Quote exactly the lines spanning from the top of the data below to the line that contains "let out := concat", including both.
Segment Start: MATERIAL FOR THIS TASK
(** One [<br>] per line when there is no fence line. *)
Lemma count_br_no_fence (encode : jsstring → jsstring) lines in_block :
  escapes encode lines → no_fence lines →
  let out := concat (markup_chunks encode lines in_block) in
  count_occ_of (lit "<br>") out = (if in_block then 0 else length lines)%nat.
Proof.
  intros Hesc Hnf. cbn zeta. destruct tags_no_newline as (_ & _ & N3).
  induction Hesc as [|line lines Hl _ IH]; [by destruct in_block|].
  pose proof (markup_chunks_newline encode (line :: lines) in_block) as Hnl.
  apply Forall_cons_1 in Hnf as [Hf Hnf]. simpl markup_chunks in *. rewrite Hf in *.
  apply Forall_cons_1 in Hnl as [Hnl _]. simpl concat.
  rewrite count_occ_of_chunk by done.
  destruct (count_pre_in_line encode line in_block Hl) as (_ & _ & ->).
  rewrite IH by done. by destruct in_block.
Qed.

Lemma chunks_br_lines (encode : jsstring → jsstring) lines :
  no_fence lines → concat (markup_chunks encode lines false) = br_lines encode lines.
Proof. intros H. by rewrite markup_chunks_no_fence. Qed.

Lemma chunks_pre_lines (encode : jsstring → jsstring) lines :
  no_fence lines → concat (markup_chunks encode lines true) = pre_lines encode lines.
Proof. intros H. by rewrite markup_chunks_no_fence. Qed.

Lemma escapes_app encode l1 l2 :
  escapes encode (l1 ++ l2) ↔ escapes encode l1 ∧ escapes encode l2.
Proof. apply Forall_app. Qed.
Segment End: MATERIAL FOR THIS TASK
• **YOUR RESPONSE**:
(** One [<br>] per line when there is no fence line. *)
Lemma count_br_no_fence (encode : jsstring → jsstring) lines in_block :
  escapes encode lines → no_fence lines →
  let out := concat (markup_chunks encode lines in_block) in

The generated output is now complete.